Que le bon soit toujours camarade du beau,
Dès demain je chercherai femme ;
Mais comme le divorce entre eux n’est pas nouveau,
Et que peu de beaux corps, hôtes d’une belle âme,
Assemblent l’un et l’autre point,
Ne trouvez pas mauvais que je ne cherche point.

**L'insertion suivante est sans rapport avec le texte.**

(** ** The definition registry *)

Lemma merge_one_lookup cid defn acc j :
  merge_one cid defn acc !! j
  = if decide (cid = j)
    then Some (match acc !! cid with
               | Some existing =>
                   {| name := name_or (name existing) (md_name defn);
                      signals := signals existing ++ default [] (md_signals defn);
                      source := (source existing ++ "+obdb")%string |}
               | None => from_obdb defn
               end)
    else acc !! j.
Proof.
  unfold merge_one.
  destruct (acc !! cid) as [existing|] eqn:Hacc; rewrite lookup_insert;
    by destruct (decide (cid = j)).
Qed.

Lemma merge_lookup (manual obdb : gmap Z message_def) (cid : Z) :
  merge_signal_definitions manual obdb !! cid
  = merged_entry (manual !! cid) (obdb !! cid).
Proof.
  unfold merge_signal_definitions. revert cid.
  apply (map_fold_weak_ind
           (λ r (m : gmap Z message_def),
              ∀ cid, r !! cid = merged_entry (manual !! cid) (m !! cid))).
  - intros cid. rewrite lookup_fmap, lookup_empty.
    by destruct (manual !! cid).
  - intros i x m r Hfresh IH cid.
    rewrite merge_one_lookup, lookup_insert.
    destruct (decide (i = cid)) as [->|Hne]; [|by apply IH].
    rewrite IH, Hfresh. by destruct (manual !! cid).
Qed.

(** C4, as the code has it. For every built-in table and every external
    table, the merged registry holds, for an identifier of both, the
    built-in signals followed by the external ones, under the built-in
    provenance followed by [+obdb]; for an identifier of one table only,
    that table's entry with its own provenance ([built-in], [obdb]); and
    every identifier and every signal of either table is still there. *)
Theorem merge_signal_definitions_spec (manual obdb : gmap Z message_def) :
  (∀ cid, merge_signal_definitions manual obdb !! cid
          = merged_entry (manual !! cid) (obdb !! cid))
  ∧ dom (merge_signal_definitions manual obdb) = dom manual ∪ dom obdb
  ∧ (∀ cid defn sd,
       manual !! cid = Some defn ∨ obdb !! cid = Some defn →
       sd ∈ default [] (md_signals defn) →
       ∃ m, merge_signal_definitions manual obdb !! cid = Some m ∧ sd ∈ signals m).
Proof.
  split; [apply merge_lookup|]. split.
  - apply set_eq. intros cid.
    rewrite elem_of_union, !elem_of_dom, merge_lookup.
    rewrite !is_Some_alt.
    destruct (manual !! cid), (obdb !! cid); simpl; tauto.
  - intros cid defn sd Hdef Hsd. rewrite merge_lookup.
    destruct Hdef as [Hdef|Hdef]; rewrite Hdef.
    + destruct (obdb !! cid); simpl; eexists; split; try reflexivity; simpl;
        [apply elem_of_app; by left | done].
    + destruct (manual !! cid); simpl; eexists; split; try reflexivity; simpl;
        [apply elem_of_app; by right | done].
Qed.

J’ai vu beaucoup d’Hymens, aucuns d’eux ne me tentent :
Cependant des humains presque les quatre parts
S’exposent hardiment au plus grand des hasards ;
Les quatre parts aussi des humains se repentent.
J’en vais alléguer un qui, s’étant repenti,
Ne put trouver d’autre parti,
Que de renvoyer son épouse,
Querelleuse, avare, et jalouse.
Rien ne la contentait, rien n’était comme il faut,
On se levait trop tard, on se couchait trop tôt,
Puis du blanc, puis du noir, puis encore autre chose ;
Les valets enrageaient, l’époux était à bout :
Monsieur ne songe à rien, Monsieur dépense tout,
Monsieur court, Monsieur se repose.
Elle en dit tant, que Monsieur à la fin
Lassé d’entendre un tel lutin,
Vous la renvoie à la campagne
Chez ses parents. La voilà donc compagne
De certaines Philis qui gardent les dindons
Avec les gardeurs de cochons.
Au bout de quelque temps, qu’on la crut adoucie,
Le mari la reprend. Eh bien ! qu’avez-vous fait ?
Comment passiez-vous votre vie ?
L’innocence des champs est-elle votre fait ?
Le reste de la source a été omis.